# What's going on in this passage?

I've been practising triad pair exercises and I really like the sound. I was noodling and came up with the attached pattern. It consists of alternating minor and major triads, implying a sequence of iv6 - V - i chords, where the i at the end of one sequence becomes the iv6 at the beginning of the next.

Is there a better harmonic analysis of what's going on here?

• Just one thought: "harmonic" is not the only kind of analysis, or of compositional approach. The point of analysis is to explain, after the fact, "why" and "how" the composer did what he or she did (even if maybe they weren't aware of it). In this case, you followed a pattern or procedure, and perhaps rather than forcing a diatonic explanation onto it, the analysis is as simple as "arpeggiated triads, alternating m and M and alternating the direction of arpeggiation, rising by a whole step each time" or similar. Jan 31, 2022 at 15:07
• It reminds me of the arpeggiation-governed-by-procedure stuff in movement V of this [Hindemith solo violin sonata])s9.imslp.org/files/imglnks/usimg/6/62/…), like the 5th measure or the next page. Jan 31, 2022 at 15:09

You've stumbled on a (fairly good) circle of fifths progression, especially one that sweeps through all 12 minor keys in the circle.

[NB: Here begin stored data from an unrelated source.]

(* ===== verification/ComponentMapping.v ===== *)
(** * Where an address belongs

    [RubySlicc_ComponentMapping.h] of [gems-lib/ruby_clean/slicc_interface] and
    [memoryModuleIndex] of [common/Address.h]: the cache bank, the memory module
    and the index in it that an address is mapped to, and the caches that share a
    chip.  [MAP_L2BANKS_TO_LOWEST_BITS] and the numbers of the machine types in
    the enumeration of the protocol are parameters.  The sets of the caches are in
    [CacheMemory]; what the functions print before an assertion fails is left out. *)

From stdpp Require Import gmap sets list numbers.
From S2P Require Import Prelude Address NodeSet NetDest RubyConfig.
Local Open Scope Z_scope.

Section mapping.
Variables (g : globals) (counts : list Z) (MAP_L2BANKS_TO_LOWEST_BITS : bool).
(** [MACHINETYPE_L1CACHE_ENUM] and its companions. *)
Variables (L1_ENUM L2_ENUM DIRECTORY_ENUM ARBITER_ENUM COLLECTOR_ENUM : nat).

Implicit Types (a : Z) (mach : MachineID).

(** ** Banks of the second-level cache *)

(** The bank of a chip, as both functions below select it. *)
Definition l2_bank a : outcome Z :=
  let block := g_DATA_BLOCK_BITS g in
  let bits := g_NUM_L2_BANKS_PER_CHIP_BITS g in
  if 0 <? bits then
    let low := if MAP_L2BANKS_TO_LOWEST_BITS then block else block + L2_CACHE_NUM_SETS_BITS g in
    b ← bitSelect low (low + bits - 1) a; Ret (i32 b)
  else Ret 0.

(** The bank of [l2_bank] on the chip whose banks start at [base]. *)
Definition l2_cache a (base : Z) : outcome MachineID :=
  bank ← l2_bank a;
  assertb (bank <? g_NUM_L2_BANKS_PER_CHIP g) ;; assertb (0 <=? bank) ;;
  let num := base * g_NUM_L2_BANKS_PER_CHIP g + bank in
  assertb (num <? g_NUM_L2_BANKS g) ;; Ret (L2_ENUM, num).

Definition map_L1CacheMachId_to_L2Cache a (L1CacheMachId : MachineID) : outcome MachineID :=
  l2_cache a (L1CacheNumToL2Base g L1CacheMachId.2).

Definition map_L2ChipId_to_L2Cache a (L2ChipId : Z) : outcome MachineID :=
  assertb (L2ChipId <? g_NUM_CHIPS g) ;; l2_cache a L2ChipId.

Definition getMultiStaticL2BankNetDest a (sharers : NodeSet) : outcome (list NodeSet) :=
  foldM (λ dest i,
      b ← NodeSet.isElement i sharers;
      if b : bool then m ← map_L2ChipId_to_L2Cache a i; add counts m dest else Ret dest)
    (new_NetDest counts) (seqZ 0 (getSize sharers)).

Definition getAllPertinentL2Banks a : outcome (list NodeSet) :=
  foldM (λ dest i, m ← map_L2ChipId_to_L2Cache a i; add counts m dest) (new_NetDest counts) (seqZ 0 (g_NUM_CHIPS g)).

(** ** Memory modules *)

Definition map_Address_to_DirectoryNode a : outcome Z :=
  dirNode ← (if 0 <? g_NUM_MEMORIES_BITS g
             then n ← bitSelect (g_DATA_BLOCK_BITS g) (g_DATA_BLOCK_BITS g + g_NUM_MEMORIES_BITS g - 1) a; Ret (i32 n)
             else Ret 0);
  assertb (dirNode <? g_NUM_MEMORIES g) ;; assertb (0 <=? dirNode) ;; Ret dirNode.

Definition map_Address_to_Directory a : outcome MachineID :=
  num ← map_Address_to_DirectoryNode a; Ret (DIRECTORY_ENUM, num).

Definition map_Address_to_CentralArbiterNode a : outcome MachineID :=
  num ← map_Address_to_DirectoryNode a;
  assertb (num <? g_NUM_MEMORIES g) ;; assertb (0 <=? num) ;; Ret (ARBITER_ENUM, num).

Definition memoryModuleIndex a : outcome Z :=
  index ← bitSelect (g_DATA_BLOCK_BITS g + g_NUM_MEMORIES_BITS g) ADDRESS_WIDTH a;
  let index := i64 index in
  assertb (0 <=? index) ;; assertb (index <? g_MEMORY_MODULE_BLOCKS g) ;; Ret index.

(** ** First-level caches of a chip *)

(** [MachineType_NUM] stands for a type the protocol lacks. *)
Definition has_L1 : outcome unit := assertb (negb (L1_ENUM =? MachineType_NUM counts)%nat).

Your chord analysis of each individual unit of the progression is fine enough - what I'm seeing is iv-V-i=iv/v.

Circle of fifths progressions that only sweep through some of the 12 major/minor keys in the circle - or even alternate between major and minor keys in a I-vi-IV=I/IV pattern - are often found in the development sections of sonata-allegros.

Personally, I practice a lot of sequential patterns like this, and when I do that I usually permute them through all inversions/chord positions. With that inversion process in mind, if you work through all the basic inversions/chord positions, you can do it with smooth voice leading, and good tendency tone treatment, with the elided chord (`imin6=ivmin6`), except in one place...

The inversion figures like `6/4/3` apply only to the right hand chord position. The figures like `^4` are scale degrees relative to the local key of each sequential iteration.

So, starting with the first iteration, in `Cm`, the top voice is scale degree `^4`, and when it moves to the second iteration, using the next chord position, it resolves down as expected to `^♭3` of `Cm`, which then becomes `^♭6` in `Gm`.

Regarding the inversions/chord positions of the left hand, the pattern is simple start with the root in the top voice, then with each sequential iteration change the top voice to the chord's third, fifth, and added sixth. When you do that over the given root progression, the top line follows good voice leading, and as a practice pattern we get all the basic chord positions. Except in the third iteration.

In the third iteration the top voice moves from local tonic to leading tone. If you followed the pattern strictly, the leading tone will not resolve up. If you want the leading tone to resolve and extra chord can be inserted.

Someone will probably write a comment that says you don't need to resolve the leading tone, or that I am say you must resolve a leading tone. I'm not. I'm only pointing out the voice leading and tendency tone possibilities.

Is there a better harmonic analysis of what's going on here?

Limited to only harmonic analysis I don't see a better way to look at what you analyzed.

But I suggest additionally analyzing the voice leading and scale degree tendencies, because that will allow you to take the simple harmonic elements and expand them into melodic figuration patterns.

The reason I reduced your original pattern to block chords in whole notes was to make it easier to see the voice leading actions. After that becomes clear, it's easier to realize the harmonic pattern with endless broken chord and embellished figuration with many different rhythms, contours, and meters.

I suppose if the `^1 ^7 ^1` top line was desired, it makes more sense to start the whole thing with position `6/5/3` and ending with `7/5/3` for the `^1 ^7 ^1` top line. Then that whole larger pattern would be repeated three times sequentially to hit all twelve tonics...

iv>V>i(new iv) is indeed the sequence, muddied a little with enharmonic triads written. And with 12 bars, we're brought through the whole cycle, and end up where we started, on G.

Or - we could start at the second half of bar 1. I>iv>V, which then takes us on to (bar 3) i, becoming then the parallel of I - i. There are most likely other patterns to be gleaned from sequences such as this. And other sequences made similarly!